12 Cardiac Magnetic Resonance Elastography for Quantitative Assessment of Elevated Myocardial Stiffness in Cardiac Amyloidosis
Arvin Arani, Shivaram Arunachalam, Ian Chang, Francis Baffour, Kevin Glaser, Joshua Trzasko, Kiaran McGee, Armando Manduca, Martha Grogan, Angela Dispenzieri, Richard Ehman, Philip Araoz
Myocardial stiffness plays an important role in cardiac function. The objective of this study is to evaluate if 3D high frequency cardiac MR elastography (MRE) can measure increased myocardial stiffness in cardiac amyloidosis patients compared to healthy volunteers. Twenty-two patients with cardiac amyloidosis and 16 healthy volunteers were enrolled. The myocardial stiffness of cardiac amyloid patients (median: 11.4 kPa, min: 9.2, max: 15.7) was found to be significantly stiffer (p < 0.01) than healthy controls (median: 8.2 kPa, min: 7.2, max: 11.8). These results motivate future investigation of 3D high frequency cardiac MRE in different patient cohorts.

13 Ungated myocardial perfusion imaging with complete left ventricular coverage using radial simultaneous multi-slice imaging
Ganesh Adluru, Jason Mendes, Ye Tian, Brent Wilson, Edward DiBella
Myocardial perfusion imaging is a promising tool to determine the downstream effects of blocked coronary arteries.  Ungated perfusion imaging is a promising alternative to conventional ECG-gated acquisitions.  Existing ungated methods can acquire only 4-5 short-axis slices often with large slice gaps.  Continuous and complete coverage is desired in order to avoid missed regions of perfusion deficit.  Here we use an undersampled radial simultaneous multi-slice (SMS) acquisition to obtain complete coverage of the left ventricle.  We use a block matching constrained reconstruction that is robust to inter-time frame cardiac and respiratory motion.  We obtain 12 short axis slices in ~250 msec.

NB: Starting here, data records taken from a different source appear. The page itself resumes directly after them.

#[global] Instance ArtifactDigest_json : GoJSON ArtifactDigest := {
  go_shape := KStruct [
    ("kind", KString); ("digest", KString)]%string;
  to_json x := obj [
    always "kind" (JStr (ad_Kind x)); always "digest" (JStr (ad_Digest x))];
  of_json v := match v with
    | JObj fs =>
        v_Kind ← field fs "kind" dec_string ""%string; v_Digest ← field fs "digest" dec_string ""%string;
        Some (mkArtifactDigest v_Kind v_Digest)
    | _ => None end;
  storable x :=
    utf8_valid (ad_Kind x) && utf8_valid (ad_Digest x);
}.

Definition zero_StateShape : StateShape := mkStateShape "" "".

#[global] Instance StateShape_json : GoJSON StateShape := {
  go_shape := KStruct [
    ("schema_version", KString); ("path", KString)]%string;
  to_json x := obj [
    always "schema_version" (JStr (ss_SchemaVersion x)); always "path" (JStr (ss_Path x))];
  of_json v := match v with
    | JObj fs =>
        v_SchemaVersion ← field fs "schema_version" dec_string ""%string; v_Path ← field fs "path" dec_string ""%string;
        Some (mkStateShape v_SchemaVersion v_Path)
    | _ => None end;
  storable x :=
    utf8_valid (ss_SchemaVersion x) && utf8_valid (ss_Path x);
}.

Definition zero_ServiceShape : ServiceShape := mkServiceShape "" 0.

#[global] Instance ServiceShape_json : GoJSON ServiceShape := {
  go_shape := KStruct [
    ("id", KString); ("port", KInt)]%string;
  to_json x := obj [
    omitempty "id" (empty_string (sv_ID x)) (JStr (sv_ID x)); omitempty "port" (sv_Port x =? 0) (json_int (sv_Port x))];
  of_json v := match v with
    | JObj fs =>
        v_ID ← field fs "id" dec_string ""%string; v_Port ← field fs "port" dec_int 0;
        Some (mkServiceShape v_ID v_Port)
    | _ => None end;
  storable x :=
    utf8_valid (sv_ID x) && in_int64b (sv_Port x);
}.

Definition zero_ProfileCapsule : ProfileCapsule := mkProfileCapsule "" "" "" "" "" zero_ProfileRef zero_ImageIdentity None zero_ResourceLimits zero_Capabilities None zero_StateShape zero_ServiceShape.

#[global] Instance ProfileCapsule_json : GoJSON ProfileCapsule := {
  go_shape := KStruct [
    ("schema_version", KString); ("capsule_id", KString); ("publisher_key_id", KString); ("issued_at", KString); ("expires_at", KString);
    ("profile", go_shape (A := ProfileRef)); ("image", go_shape (A := ImageIdentity)); ("command", KSlice (go_shape (A := string)));
    ("resources", go_shape (A := ResourceLimits)); ("capabilities", go_shape (A := Capabilities));
    ("artifacts", KSlice (go_shape (A := ArtifactDigest))); ("state", go_shape (A := StateShape)); ("service", go_shape (A := ServiceShape))]%string;
  to_json x := obj [
    always "schema_version" (JStr (pc_SchemaVersion x)); always "capsule_id" (JStr (pc_CapsuleID x));
    always "publisher_key_id" (JStr (pc_PublisherKeyID x)); omitempty "issued_at" (empty_string (pc_IssuedAt x)) (JStr (pc_IssuedAt x));
    omitempty "expires_at" (empty_string (pc_ExpiresAt x)) (JStr (pc_ExpiresAt x)); always "profile" (to_json (pc_Profile x));
    always "image" (to_json (pc_Image x)); always "command" (enc_slice to_json (pc_Command x)); always "resources" (to_json (pc_Resources x));
    always "capabilities" (to_json (pc_Capabilities x)); omitempty "artifacts" (nil_slice (pc_Artifacts x)) (enc_slice to_json (pc_Artifacts x));
    always "state" (to_json (pc_State x)); always "service" (to_json (pc_Service x))];
  of_json v := match v with
    | JObj fs =>
        v_SchemaVersion ← field fs "schema_version" dec_string ""%string; v_CapsuleID ← field fs "capsule_id" dec_string ""%string;
        v_PublisherKeyID ← field fs "publisher_key_id" dec_string ""%string; v_IssuedAt ← field fs "issued_at" dec_string ""%string;
        v_ExpiresAt ← field fs "expires_at" dec_string ""%string; v_Profile ← field fs "profile" of_json zero_ProfileRef;
        v_Image ← field fs "image" of_json zero_ImageIdentity; v_Command ← field fs "command" (dec_slice of_json) None;
        v_Resources ← field fs "resources" of_json zero_ResourceLimits; v_Capabilities ← field fs "capabilities" of_json zero_Capabilities;
        v_Artifacts ← field fs "artifacts" (dec_slice of_json) None; v_State ← field fs "state" of_json zero_StateShape;
        v_Service ← field fs "service" of_json zero_ServiceShape;
        Some (mkProfileCapsule v_SchemaVersion v_CapsuleID v_PublisherKeyID v_IssuedAt v_ExpiresAt v_Profile v_Image v_Command v_Resources v_Capabilities v_Artifacts v_State v_Service)
    | _ => None end;
  storable x :=
    utf8_valid (pc_SchemaVersion x) && utf8_valid (pc_CapsuleID x) && utf8_valid (pc_PublisherKeyID x) && utf8_valid (pc_IssuedAt x) &&
    utf8_valid (pc_ExpiresAt x) && storable (pc_Profile x) && storable (pc_Image x) && storable_slice (pc_Command x) && storable (pc_Resources x) &&
    storable (pc_Capabilities x) && slice_ok storable (pc_Artifacts x) && storable (pc_State x) && storable (pc_Service x);
}.

Definition zero_InstanceIntent : InstanceIntent := mkInstanceIntent "" "" "" "" 0 "" zero_ResourceLimits zero_Capabilities "" "" "" "" None None "".

#[global] Instance InstanceIntent_json : GoJSON InstanceIntent := {
  go_shape := KStruct [
    ("tenant_id", KString); ("node_id", KString); ("instance_id", KString); ("lineage_id", KString); ("generation", KInt);
    ("capsule_digest", KString); ("resources", go_shape (A := ResourceLimits)); ("capabilities", go_shape (A := Capabilities));
    ("state_disposition", KString); ("inference_route_id", KString); ("model_alias", KString); ("service_id", KString);
    ("egress_route_ids", KSlice (go_shape (A := string))); ("connector_ids", KSlice (go_shape (A := string))); ("effect_mode", KString)]%string;
  to_json x := obj [
    always "tenant_id" (JStr (it_TenantID x)); always "node_id" (JStr (it_NodeID x)); always "instance_id" (JStr (it_InstanceID x));
    always "lineage_id" (JStr (it_LineageID x)); always "generation" (json_int (it_Generation x));
    always "capsule_digest" (JStr (it_CapsuleDigest x)); always "resources" (to_json (it_Resources x));
    always "capabilities" (to_json (it_Capabilities x)); always "state_disposition" (JStr (it_StateDisposition x));
    omitempty "inference_route_id" (empty_string (it_InferenceRouteID x)) (JStr (it_InferenceRouteID x));
    omitempty "model_alias" (empty_string (it_ModelAlias x)) (JStr (it_ModelAlias x));
    omitempty "service_id" (empty_string (it_ServiceID x)) (JStr (it_ServiceID x));
    omitempty "egress_route_ids" (nil_slice (it_EgressRouteIDs x)) (enc_slice to_json (it_EgressRouteIDs x));
    omitempty "connector_ids" (nil_slice (it_ConnectorIDs x)) (enc_slice to_json (it_ConnectorIDs x));
    omitempty "effect_mode" (empty_string (it_EffectMode x)) (JStr (it_EffectMode x))];
  of_json v := match v with
    | JObj fs =>
        v_TenantID ← field fs "tenant_id" dec_string ""%string; v_NodeID ← field fs "node_id" dec_string ""%string;
        v_InstanceID ← field fs "instance_id" dec_string ""%string; v_LineageID ← field fs "lineage_id" dec_string ""%string;
        v_Generation ← field fs "generation" dec_u64 0; v_CapsuleDigest ← field fs "capsule_digest" dec_string ""%string;
        v_Resources ← field fs "resources" of_json zero_ResourceLimits; v_Capabilities ← field fs "capabilities" of_json zero_Capabilities;
        v_StateDisposition ← field fs "state_disposition" dec_string ""%string;
        v_InferenceRouteID ← field fs "inference_route_id" dec_string ""%string; v_ModelAlias ← field fs "model_alias" dec_string ""%string;
        v_ServiceID ← field fs "service_id" dec_string ""%string; v_EgressRouteIDs ← field fs "egress_route_ids" (dec_slice of_json) None;
        v_ConnectorIDs ← field fs "connector_ids" (dec_slice of_json) None; v_EffectMode ← field fs "effect_mode" dec_string ""%string;
        Some (mkInstanceIntent v_TenantID v_NodeID v_InstanceID v_LineageID v_Generation v_CapsuleDigest v_Resources v_Capabilities v_StateDisposition v_InferenceRouteID v_ModelAlias v_ServiceID v_EgressRouteIDs v_ConnectorIDs v_EffectMode)
    | _ => None end;
  storable x :=
    utf8_valid (it_TenantID x) && utf8_valid (it_NodeID x) && utf8_valid (it_InstanceID x) && utf8_valid (it_LineageID x) &&
    in_u64b (it_Generation x) && utf8_valid (it_CapsuleDigest x) && storable (it_Resources x) && storable (it_Capabilities x) &&
    utf8_valid (it_StateDisposition x) && utf8_valid (it_InferenceRouteID x) && utf8_valid (it_ModelAlias x) && utf8_valid (it_ServiceID x) &&
    slice_ok storable (it_EgressRouteIDs x) && slice_ok storable (it_ConnectorIDs x) && utf8_valid (it_EffectMode x);
}.

Definition zero_ActionKey : ActionKey := mkActionKey "" "" None.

14 As Easy as Echo: Interactive Fetal Cardiac MR Imaging
Davide Piccini, Jérôme Yerly, Jérôme Chaptinel, Milan Prsa, Yvan Mivelaz, Leonor Alamo, Yvan Vial, Gregoire Berchier, Chantal Rohner, Peter Speier, Tobias Kober, Matthias Stuber
Although fetal echocardiography remains the gold standard for prenatal detection of congenital heart disease, mainly due to its ease-of-use, availability, and high diagnostic performance, MRI is occasionally used as a complementary and safe modality. However, MRI workflow is problematic as bulk fetal motion can occur anytime during acquisition, but can only be identified retrospectively, after image reconstruction. We describe an acquisition scheme that changes this workflow and allows interactive real-time planning of the fetal cardiac scan. The operator can easily find the desired scan plane even in a moving imaging target. This technique is applied and tested in two pregnant patients.

15 Low Rank Compressed Sensing Reconstruction for More Precise Cardiac MRF Measurements - permission withheld
Jesse Hamilton, Yun Jiang, Dan Ma, Yong Chen, Shivani Pawha, Wei-Ching Lo, Joshua Batesole, Mark Griswold, Nicole Seiberlich
A low rank compressed sensing and parallel imaging reconstruction termed Sparse MRF is introduced to improve the precision of mapping myocardial T1 and T2 with MR Fingerprinting. Sparse MRF enforces data consistency while also constraining the temporal signal evolutions using a low dimensional subspace derived from the SVD of the dictionary along time. Different reconstruction parameters are investigated in simulations with a cardiac phantom. Results from phantom and in vivo cardiac scans indicate that Sparse MRF yields approximately the same mean T1 and T2 measurements as other MRF matching techniques but with smaller standard deviations.